What you have to do:
Using the records below, give again exactly the lines from the line that contains "(violations : list Violation.t) : list" through the line that contains "Definition Run (now", both ends included, and only those.

Stored data
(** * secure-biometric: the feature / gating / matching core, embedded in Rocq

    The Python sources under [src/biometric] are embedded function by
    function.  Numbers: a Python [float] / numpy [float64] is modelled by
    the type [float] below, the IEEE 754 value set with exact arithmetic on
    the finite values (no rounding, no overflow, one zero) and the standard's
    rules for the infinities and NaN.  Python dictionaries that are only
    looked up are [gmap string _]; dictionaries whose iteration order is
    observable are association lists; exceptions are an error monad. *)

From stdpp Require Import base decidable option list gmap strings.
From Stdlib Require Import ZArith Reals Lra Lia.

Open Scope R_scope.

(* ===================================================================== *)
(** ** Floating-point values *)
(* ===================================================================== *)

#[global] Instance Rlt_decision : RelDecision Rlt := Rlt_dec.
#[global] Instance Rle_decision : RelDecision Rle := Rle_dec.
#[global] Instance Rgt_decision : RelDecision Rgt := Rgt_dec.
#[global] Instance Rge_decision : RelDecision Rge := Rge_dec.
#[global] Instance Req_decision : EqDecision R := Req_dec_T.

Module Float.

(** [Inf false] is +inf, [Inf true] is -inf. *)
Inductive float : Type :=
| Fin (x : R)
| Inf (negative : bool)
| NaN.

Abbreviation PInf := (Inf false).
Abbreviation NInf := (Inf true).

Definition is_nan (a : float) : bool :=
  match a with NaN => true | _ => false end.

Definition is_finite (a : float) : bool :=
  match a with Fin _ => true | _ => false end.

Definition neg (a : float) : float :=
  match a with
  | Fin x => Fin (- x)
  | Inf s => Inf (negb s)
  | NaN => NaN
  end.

...

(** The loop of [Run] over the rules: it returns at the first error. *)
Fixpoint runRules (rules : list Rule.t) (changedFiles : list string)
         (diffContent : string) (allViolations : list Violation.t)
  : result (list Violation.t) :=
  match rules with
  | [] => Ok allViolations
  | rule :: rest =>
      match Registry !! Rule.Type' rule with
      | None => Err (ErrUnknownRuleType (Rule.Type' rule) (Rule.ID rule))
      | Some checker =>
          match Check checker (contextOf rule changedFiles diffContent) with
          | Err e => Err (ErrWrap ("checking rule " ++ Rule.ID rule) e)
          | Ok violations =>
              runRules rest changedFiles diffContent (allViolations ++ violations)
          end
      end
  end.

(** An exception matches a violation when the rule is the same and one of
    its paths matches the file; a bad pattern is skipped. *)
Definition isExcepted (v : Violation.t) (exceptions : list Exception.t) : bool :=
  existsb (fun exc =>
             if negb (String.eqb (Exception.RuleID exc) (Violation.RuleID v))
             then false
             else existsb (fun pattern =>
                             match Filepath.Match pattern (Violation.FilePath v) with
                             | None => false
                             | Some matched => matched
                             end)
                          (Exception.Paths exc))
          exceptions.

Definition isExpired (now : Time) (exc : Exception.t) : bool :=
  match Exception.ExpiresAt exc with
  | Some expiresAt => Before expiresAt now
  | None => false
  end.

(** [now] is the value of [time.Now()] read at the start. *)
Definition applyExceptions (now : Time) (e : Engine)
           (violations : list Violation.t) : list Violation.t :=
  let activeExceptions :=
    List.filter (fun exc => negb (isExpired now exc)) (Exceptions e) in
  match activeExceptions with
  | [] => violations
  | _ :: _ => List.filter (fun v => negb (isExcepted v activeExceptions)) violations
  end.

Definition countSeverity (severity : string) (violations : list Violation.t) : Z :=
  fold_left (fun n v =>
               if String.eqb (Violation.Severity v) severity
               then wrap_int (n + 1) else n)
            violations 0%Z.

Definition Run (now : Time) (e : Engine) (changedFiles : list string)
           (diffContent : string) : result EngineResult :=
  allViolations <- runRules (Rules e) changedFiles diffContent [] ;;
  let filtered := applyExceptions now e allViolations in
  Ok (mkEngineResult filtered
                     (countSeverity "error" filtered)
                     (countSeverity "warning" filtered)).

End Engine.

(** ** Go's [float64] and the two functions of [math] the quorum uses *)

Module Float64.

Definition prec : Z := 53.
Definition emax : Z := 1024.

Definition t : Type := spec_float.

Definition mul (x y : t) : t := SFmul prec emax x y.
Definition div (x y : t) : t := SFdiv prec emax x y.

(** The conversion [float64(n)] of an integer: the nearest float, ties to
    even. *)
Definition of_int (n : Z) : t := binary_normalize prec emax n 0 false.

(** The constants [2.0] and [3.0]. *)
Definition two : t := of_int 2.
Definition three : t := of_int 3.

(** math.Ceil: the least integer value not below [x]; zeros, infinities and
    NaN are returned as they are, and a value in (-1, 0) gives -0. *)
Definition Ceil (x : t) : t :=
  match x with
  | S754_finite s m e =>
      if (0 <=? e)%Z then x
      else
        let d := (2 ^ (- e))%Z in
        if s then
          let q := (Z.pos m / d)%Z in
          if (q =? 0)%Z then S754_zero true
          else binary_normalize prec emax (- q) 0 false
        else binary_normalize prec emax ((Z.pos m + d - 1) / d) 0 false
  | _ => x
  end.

...

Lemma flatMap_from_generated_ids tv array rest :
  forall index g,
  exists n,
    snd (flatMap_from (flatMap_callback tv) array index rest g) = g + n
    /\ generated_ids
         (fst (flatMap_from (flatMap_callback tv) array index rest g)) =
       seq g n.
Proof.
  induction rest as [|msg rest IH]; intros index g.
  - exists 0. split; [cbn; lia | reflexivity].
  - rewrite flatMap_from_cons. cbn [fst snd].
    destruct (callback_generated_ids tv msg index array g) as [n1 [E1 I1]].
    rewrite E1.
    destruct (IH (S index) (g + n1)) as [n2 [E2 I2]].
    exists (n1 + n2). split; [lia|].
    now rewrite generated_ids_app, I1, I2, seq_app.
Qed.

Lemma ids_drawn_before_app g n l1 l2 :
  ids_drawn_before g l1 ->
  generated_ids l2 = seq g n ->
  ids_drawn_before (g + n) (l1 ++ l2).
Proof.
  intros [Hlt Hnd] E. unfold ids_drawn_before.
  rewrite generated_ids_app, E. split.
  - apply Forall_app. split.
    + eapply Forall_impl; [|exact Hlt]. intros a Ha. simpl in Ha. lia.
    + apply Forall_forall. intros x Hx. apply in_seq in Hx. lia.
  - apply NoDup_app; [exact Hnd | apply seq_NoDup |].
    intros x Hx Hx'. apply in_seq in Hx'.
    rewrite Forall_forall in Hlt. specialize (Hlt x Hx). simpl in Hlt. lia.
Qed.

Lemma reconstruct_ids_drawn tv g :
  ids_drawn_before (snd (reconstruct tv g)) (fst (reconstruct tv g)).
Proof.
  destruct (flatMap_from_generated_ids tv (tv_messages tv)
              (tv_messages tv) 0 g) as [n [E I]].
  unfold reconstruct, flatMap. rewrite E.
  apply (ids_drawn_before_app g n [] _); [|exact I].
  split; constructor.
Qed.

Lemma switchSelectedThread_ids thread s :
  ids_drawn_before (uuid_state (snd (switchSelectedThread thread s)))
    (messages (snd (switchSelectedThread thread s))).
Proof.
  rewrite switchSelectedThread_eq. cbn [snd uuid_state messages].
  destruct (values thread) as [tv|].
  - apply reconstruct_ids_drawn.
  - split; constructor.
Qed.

Response to this task:
           (violations : list Violation.t) : list Violation.t :=
  let activeExceptions :=
    List.filter (fun exc => negb (isExpired now exc)) (Exceptions e) in
  match activeExceptions with
  | [] => violations
  | _ :: _ => List.filter (fun v => negb (isExcepted v activeExceptions)) violations
  end.

Definition countSeverity (severity : string) (violations : list Violation.t) : Z :=
  fold_left (fun n v =>
               if String.eqb (Violation.Severity v) severity
               then wrap_int (n + 1) else n)
            violations 0%Z.

Definition Run (now : Time) (e : Engine) (changedFiles : list string)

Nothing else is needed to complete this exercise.